SAN FRANCISCO (AP) — A state lawmaker on Wednesday demanded an extensive review of the California Public Utilities Commission to determine whether regulators’ lax oversight enabled neglect at Pacific Gas & Electric that triggered catastrophic wildfires, a messy bankruptcy and exasperating blackouts.
The request by Assemblyman Adam Gray could turn up the heat on the commission as it prepares to play a key role in determining PG&E’s future.
The nation’s largest utility has submitted a rehabilitation plan that must be approved by the commission and a federal bankruptcy judge by June 30 to qualify for coverage from a special fund state lawmakers created to help insulate California utilities from massive losses if their power lines ignite more devastating fires.
PG&E landed in bankruptcy nearly a year ago after a series of wildfires blamed on the utility in 2017 and 2018 killed nearly 130 people and destroyed nearly 28,000 homes, raising the specter that it might be asked to pay more than $50 billion in claimed losses.
Gray, a Democrat from Merced, thinks it’s time for his fellow lawmakers to assign the state auditor to dig deeper into the commission and analyze “what went wrong” at an agency that can sometimes seem arcane to the millions of Californians who depend on it to set the prices they pay for electricity and natural gas.
PG&E deserves plenty of blame for neglecting to upgrade its power system during the past decade as climate change increased wildfire risks, but “government incompetence is also part of the story,” Gray said in a statement. He asserted the commission “knew about the decaying and outdated condition of PG&E’s infrastructure, yet they failed to act.”
The commission did not immediately respond to requests for comment.
Things have gotten so bad that PG&E now resorts to deliberately turning off power in some areas in hot, dry and windy conditions to reduce the chances of causing even more fires, a tactic it used eight times in 2019, affecting as many as 2 million people at some points and keeping the electricity off for several days in parts of its sprawling service territory.
The commission is conducting an investigation into how the utility handled those power shutoffs, a practice management expects to rely upon for at least several more years each summer and autumn.
In a related matter, PG&E reported to a federal judge Wednesday it failed to meet several commitments outlined in a fire-prevention plan that was approved by the commission last year.

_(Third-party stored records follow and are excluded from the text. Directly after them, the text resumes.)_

Lemma unshift_refines m o s xs K e v b : stands m o s xs K e → permitted (Unshift v b) s m → does (Unshift v b) o m s xs K e.
Proof.
  intros HS [Hv Hmax]. pose proof HS as (HR & Hc & Hpos & Hfl & HK). destruct (separate_spec _ _ _ _ _ _ _ _ HR Hv) as (w & z & Hsep & HR1 & Hst).
  destruct (unshift_spec _ _ _ _ _ _ _ HR1 (proj2 (proj2 HR)) Hmax) as (q & m' & l' & Hrun & HW).
  destruct (stands_insert m (set_zrefs z m) o s [] q xs [] w (a_vals s) K e l' m' Hc Hpos Hfl HK eq_refl eq_refl eq_refl HW) as [HS' Hfol].
  exists w, (RBool true). simpl dl_spec. simpl dl_do. unfold SplDoublyLinkedList_unshift. rewrite Hsep. ob. rewrite Hrun. ob.
  do 5 eexists. do 3 (split; [done|]). by split; [exact HS'|].
Qed.

(** ** Removal *)

Lemma stands_remove m m' o s x1 p x2 v1 v v2 K e l' : stands m o s (x1 ++ p :: x2) K e → a_vals s = v1 ++ v :: v2 → length x1 = length v1 →
  without x1 p x2 m v1 v v2 (plus1 (c_ptr (cur o)) K) e l' m' →
  ∃ r, zval_ptr_dtor v m' = OK (set_zrefs r m') ∧ stands (set_zrefs r m') (set_llist l' o) (remove_at s (length v1)).1 (x1 ++ x2) K e ∧
    ∀ c a, counted K c → cur_rel (eheap m) (x1 ++ p :: x2) c a → cur_rel (eheap m') (x1 ++ x2) c (follow_remove (length v1) a).
Proof.
  intros (HR & Hc & Hpos & Hfl & HK) Hvs Hlen (Hh & HR1 & _). pose proof HR as (HE & _ & He). rewrite Hvs in HE.
  destruct (rep_drop _ _ _ _ _ _ _ HR1 He) as (r & Hrun & HR2). exists r. split; [done|].
  assert (∀ c a, counted (plus1 (c_ptr (cur o)) K) c → cur_rel (eheap m) (x1 ++ p :: x2) c a → cur_rel (eheap m') (x1 ++ x2) c (follow_remove (length v1) a)) as Hfol.
  { intros c a Hcc Ha. rewrite Hh, <- Hlen. by eapply cur_removed. }
  split; [|intros c a Hcc; by apply Hfol, counted_plus1]. unfold stands, remove_at. simpl. rewrite Hvs, delete_middle. split; [done|].
  split; [by apply Hfol; [apply counted_self|]|done].
Qed.

Lemma pop_refines m o s xs K e : stands m o s xs K e → does Pop o m s xs K e.
Proof.
  intros HS. pose proof HS as ((HE & _) & _). pose proof (elems_length _ _ _ _ _ HE) as Hl.
  destruct (a_vals s) as [|v vs _] eqn:Hvs using rev_ind.
  - destruct xs; [|done]. apply (does_same _ _ _ _ _ _ _ xH (RThrow RuntimeException) HS); [done| |simpl; by rewrite Hvs].
    simpl. unfold SplDoublyLinkedList_pop, spl_ptr_llist_pop. rewrite (el_tail _ _ _ _ _ HE). by destruct o.
  - destruct xs as [|p xs _] using rev_ind; [rewrite length_app in Hl; simpl in Hl; lia|]. rewrite !length_app in Hl. simpl in Hl.
    pose proof HS as (HR & _). rewrite Hvs in HR. destruct (dl_pop_spec _ _ _ _ _ _ _ _ HR) as (m1 & l1 & Hpop & HW).
    destruct (stands_remove _ _ _ _ _ _ _ _ _ _ _ _ _ HS Hvs ltac:(lia) HW) as (r & Hrun & HS' & Hfol). rewrite app_nil_r in *.
    exists xH, (RZval v), (remove_at s (length vs)).1, (follow_remove (length vs)). do 3 eexists. split; [done|]. split; [|split; [|by split]].
    + simpl. unfold SplDoublyLinkedList_pop, return_owned. rewrite Hpop. ob. by rewrite Hrun.
    + simpl. unfold remove_at. rewrite Hvs, last_snoc, length_app. simpl. by rewrite Nat.add_sub.
Qed.

Lemma shift_refines m o s xs K e : stands m o s xs K e → does Shift o m s xs K e.
Proof.
  intros HS. pose proof HS as ((HE & _) & _). pose proof (elems_length _ _ _ _ _ HE) as Hl.
  destruct (a_vals s) as [|v vs] eqn:Hvs.
  - destruct xs; [|done]. apply (does_same _ _ _ _ _ _ _ xH (RThrow RuntimeException) HS); [done| |simpl; by rewrite Hvs].
    simpl. unfold SplDoublyLinkedList_shift, spl_ptr_llist_shift. rewrite (el_head _ _ _ _ _ HE). by destruct o.
  - destruct xs as [|p xs]; [done|].
    pose proof HS as (HR & _). rewrite Hvs in HR. destruct (shift_spec _ _ _ _ _ _ _ _ HR) as (m1 & l1 & Hshift & HW).
    destruct (stands_remove _ _ _ _ [] _ _ [] _ _ _ _ _ HS Hvs eq_refl HW) as (r & Hrun & HS' & Hfol).
    exists xH, (RZval v), (remove_at s 0).1, (follow_remove 0). do 3 eexists. split; [done|]. split; [|split; [|by split]].
    + simpl. unfold SplDoublyLinkedList_shift, return_owned. rewrite Hshift. ob. by rewrite Hrun.
    + simpl. unfold remove_at. by rewrite Hvs.
Qed.

(** ** Inspection *)

Lemma stands_count m o s xs K e : stands m o s xs K e → l_count (llist o) = Z.of_nat (length (a_vals s)).
Proof. intros ((HE & _) & _). apply HE. Qed.
Lemma lifo_mask f : Z.land f SPL_DLLIST_IT_LIFO = if lifo f then 2 else 0.
Proof.
  unfold lifo, SPL_DLLIST_IT_LIFO. assert (Z.land f 2 = if Z.testbit f 1 then 2 else 0) as ->; [|by destruct (Z.testbit f 1)].
  apply Z.bits_inj'. intros n Hn. rewrite Z.land_spec. destruct (decide (n = 1)) as [->|Hne]; [by destruct (Z.testbit f 1)|].
  assert (Z.testbit 2 n = false) as E by (apply (Z.pow2_bits_false 1); lia). rewrite E, andb_false_r. destruct (Z.testbit f 1); [done|by rewrite Z.bits_0].
Qed.
Lemma mask_int f : to_int (Z.land f SPL_DLLIST_IT_MASK) = Z.land f SPL_DLLIST_IT_MASK.
Proof.
  assert (Z.land f SPL_DLLIST_IT_MASK = f mod 4) as -> by (change SPL_DLLIST_IT_MASK with (Z.ones 2); by rewrite Z.land_ones).
  assert (0 ≤ f mod 4 < 4) by (apply Z.mod_pos_bound; lia). unfold to_int. rewrite uint_wrap_id by lia. by rewrite (proj2 (Z.ltb_lt _ _)) by lia.
Qed.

The plan called for strengthening tree-trimming efforts and power line inspections, among other things. In the report, PG&E said it completed 46 of 53 specific commitments in the plan.
A consumer watchdog said he was concerned PG&E wasn’t able to achieve what he described as crucial public safety goals.
The court filing demonstrates “a greater need” for the commission to “have its own inspectors in the field to be able to verify that this work is being done,” Mark Toney, executive director of The Utility Reform Network told The San Francisco Chronicle.
It isn’t the first time the commission has been accused of falling down on the job and contributing to the problems facing PG&E. But the findings of a state audit could prod state lawmakers to propose drastic reforms of the century-old agency.
Perceived shortcomings at the commission have already prompted three different governors to overhaul the regulator since PG&E first sought bankruptcy protection from 2001 to 2004. Last summer, California Gov. Gavin Newsom appointed a new commission president, Marybel Batjer, a former casino executive before she served as an operations administrator in state government.
PG&E got out of bankruptcy the first time after working out a plan, much of it in secret, with the commission president at that time, Michael Peevey, a former executive at another utility. That deal was widely criticized by consumer advocates, who called it an unmerited $7.2 billion bailout that required PG&E’s customers to pay higher electricity rates.
The decision on whether to open a commission probe will now fall to the Joint Legislative Audit Committee. The 14-member committee is evenly split between the Assembly and Senate, but consists of nine Democrats and five Republicans. Democrats have a supermajority in both houses.. The five Republican members are outnumbered by the nine Democrats. The committee is expected to consider Gray’s request on Feb. 19.